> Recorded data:
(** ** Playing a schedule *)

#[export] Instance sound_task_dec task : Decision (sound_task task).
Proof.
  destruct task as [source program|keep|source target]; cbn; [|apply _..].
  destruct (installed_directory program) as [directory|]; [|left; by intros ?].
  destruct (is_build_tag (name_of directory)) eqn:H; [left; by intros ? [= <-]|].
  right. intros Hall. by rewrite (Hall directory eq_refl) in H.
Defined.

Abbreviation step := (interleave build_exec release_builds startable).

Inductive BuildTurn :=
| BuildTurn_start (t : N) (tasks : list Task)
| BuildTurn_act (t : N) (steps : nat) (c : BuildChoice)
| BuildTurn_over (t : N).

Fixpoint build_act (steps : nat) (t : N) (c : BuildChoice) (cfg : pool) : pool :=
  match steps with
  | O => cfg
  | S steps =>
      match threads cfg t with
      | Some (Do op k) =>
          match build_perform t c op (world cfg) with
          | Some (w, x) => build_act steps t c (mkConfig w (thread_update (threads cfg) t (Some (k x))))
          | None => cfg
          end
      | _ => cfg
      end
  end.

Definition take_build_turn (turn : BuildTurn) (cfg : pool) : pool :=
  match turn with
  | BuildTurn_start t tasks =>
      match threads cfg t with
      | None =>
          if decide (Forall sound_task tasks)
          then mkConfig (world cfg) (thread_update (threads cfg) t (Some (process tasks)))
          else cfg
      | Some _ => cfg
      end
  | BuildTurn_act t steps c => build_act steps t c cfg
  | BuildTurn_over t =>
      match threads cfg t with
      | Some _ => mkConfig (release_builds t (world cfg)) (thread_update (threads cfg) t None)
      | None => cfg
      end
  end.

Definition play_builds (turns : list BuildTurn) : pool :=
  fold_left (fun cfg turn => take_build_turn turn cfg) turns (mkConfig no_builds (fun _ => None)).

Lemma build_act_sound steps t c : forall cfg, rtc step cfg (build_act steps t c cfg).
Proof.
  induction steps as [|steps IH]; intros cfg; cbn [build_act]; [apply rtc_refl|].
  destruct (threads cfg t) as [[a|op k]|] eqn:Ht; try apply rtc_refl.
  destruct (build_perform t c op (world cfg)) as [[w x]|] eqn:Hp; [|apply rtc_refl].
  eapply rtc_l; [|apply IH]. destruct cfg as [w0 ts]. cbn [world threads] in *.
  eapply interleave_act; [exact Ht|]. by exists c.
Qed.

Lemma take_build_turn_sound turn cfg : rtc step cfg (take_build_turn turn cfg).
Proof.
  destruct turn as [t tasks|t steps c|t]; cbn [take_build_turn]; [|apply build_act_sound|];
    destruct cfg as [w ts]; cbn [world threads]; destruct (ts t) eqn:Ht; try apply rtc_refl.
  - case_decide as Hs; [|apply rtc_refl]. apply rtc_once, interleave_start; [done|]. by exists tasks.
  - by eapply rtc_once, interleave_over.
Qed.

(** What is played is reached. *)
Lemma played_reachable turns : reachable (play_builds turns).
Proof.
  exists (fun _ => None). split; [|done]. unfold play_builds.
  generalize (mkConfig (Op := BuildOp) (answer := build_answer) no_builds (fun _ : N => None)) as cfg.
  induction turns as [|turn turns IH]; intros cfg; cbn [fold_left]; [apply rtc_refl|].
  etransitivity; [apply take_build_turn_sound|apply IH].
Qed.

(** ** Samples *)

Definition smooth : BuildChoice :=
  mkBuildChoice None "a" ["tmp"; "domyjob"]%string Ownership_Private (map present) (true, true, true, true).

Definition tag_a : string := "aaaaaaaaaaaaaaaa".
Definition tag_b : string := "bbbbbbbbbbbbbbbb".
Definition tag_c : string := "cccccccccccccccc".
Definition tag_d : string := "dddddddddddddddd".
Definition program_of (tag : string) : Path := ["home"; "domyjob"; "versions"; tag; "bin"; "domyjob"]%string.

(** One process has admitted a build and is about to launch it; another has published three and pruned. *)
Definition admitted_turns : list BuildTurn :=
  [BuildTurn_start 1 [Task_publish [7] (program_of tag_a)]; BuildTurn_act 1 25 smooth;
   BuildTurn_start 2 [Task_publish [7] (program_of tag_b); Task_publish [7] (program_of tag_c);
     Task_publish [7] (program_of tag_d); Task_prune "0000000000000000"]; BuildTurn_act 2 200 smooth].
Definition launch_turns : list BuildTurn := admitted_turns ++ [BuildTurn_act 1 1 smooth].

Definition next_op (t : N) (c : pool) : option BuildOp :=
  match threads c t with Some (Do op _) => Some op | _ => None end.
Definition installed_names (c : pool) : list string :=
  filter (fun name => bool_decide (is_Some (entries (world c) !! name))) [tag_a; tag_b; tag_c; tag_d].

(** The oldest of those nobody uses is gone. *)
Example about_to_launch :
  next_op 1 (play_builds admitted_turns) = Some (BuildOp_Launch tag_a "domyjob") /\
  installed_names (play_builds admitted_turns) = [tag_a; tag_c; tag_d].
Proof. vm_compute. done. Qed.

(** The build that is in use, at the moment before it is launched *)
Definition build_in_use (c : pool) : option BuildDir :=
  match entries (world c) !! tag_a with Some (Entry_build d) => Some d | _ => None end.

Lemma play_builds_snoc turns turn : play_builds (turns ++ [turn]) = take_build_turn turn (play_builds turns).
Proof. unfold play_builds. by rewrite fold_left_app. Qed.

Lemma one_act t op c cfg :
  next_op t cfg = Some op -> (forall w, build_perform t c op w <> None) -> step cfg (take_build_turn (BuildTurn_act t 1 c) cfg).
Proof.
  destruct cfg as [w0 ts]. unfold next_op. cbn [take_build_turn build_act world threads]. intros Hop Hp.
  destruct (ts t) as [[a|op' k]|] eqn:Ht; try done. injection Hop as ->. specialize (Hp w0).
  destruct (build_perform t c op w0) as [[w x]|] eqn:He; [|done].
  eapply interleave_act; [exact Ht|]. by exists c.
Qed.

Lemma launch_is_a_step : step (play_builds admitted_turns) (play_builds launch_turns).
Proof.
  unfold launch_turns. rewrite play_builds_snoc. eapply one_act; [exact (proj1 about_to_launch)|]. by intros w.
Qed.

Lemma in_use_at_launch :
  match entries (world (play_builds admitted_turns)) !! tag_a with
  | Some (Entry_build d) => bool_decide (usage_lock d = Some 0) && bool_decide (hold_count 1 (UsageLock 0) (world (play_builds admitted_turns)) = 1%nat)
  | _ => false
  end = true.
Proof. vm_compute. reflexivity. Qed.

> WHAT YOU SHOULD DO: Retype exactly, and only, the lines above from the one where "Lemma played_reachable turns" occurs up to and including the one where "match threads c t" occurs.

> OUTPUT:
Lemma played_reachable turns : reachable (play_builds turns).
Proof.
  exists (fun _ => None). split; [|done]. unfold play_builds.
  generalize (mkConfig (Op := BuildOp) (answer := build_answer) no_builds (fun _ : N => None)) as cfg.
  induction turns as [|turn turns IH]; intros cfg; cbn [fold_left]; [apply rtc_refl|].
  etransitivity; [apply take_build_turn_sound|apply IH].
Qed.

(** ** Samples *)

Definition smooth : BuildChoice :=
  mkBuildChoice None "a" ["tmp"; "domyjob"]%string Ownership_Private (map present) (true, true, true, true).

Definition tag_a : string := "aaaaaaaaaaaaaaaa".
Definition tag_b : string := "bbbbbbbbbbbbbbbb".
Definition tag_c : string := "cccccccccccccccc".
Definition tag_d : string := "dddddddddddddddd".
Definition program_of (tag : string) : Path := ["home"; "domyjob"; "versions"; tag; "bin"; "domyjob"]%string.

(** One process has admitted a build and is about to launch it; another has published three and pruned. *)
Definition admitted_turns : list BuildTurn :=
  [BuildTurn_start 1 [Task_publish [7] (program_of tag_a)]; BuildTurn_act 1 25 smooth;
   BuildTurn_start 2 [Task_publish [7] (program_of tag_b); Task_publish [7] (program_of tag_c);
     Task_publish [7] (program_of tag_d); Task_prune "0000000000000000"]; BuildTurn_act 2 200 smooth].
Definition launch_turns : list BuildTurn := admitted_turns ++ [BuildTurn_act 1 1 smooth].

Definition next_op (t : N) (c : pool) : option BuildOp :=
  match threads c t with Some (Do op _) => Some op | _ => None end.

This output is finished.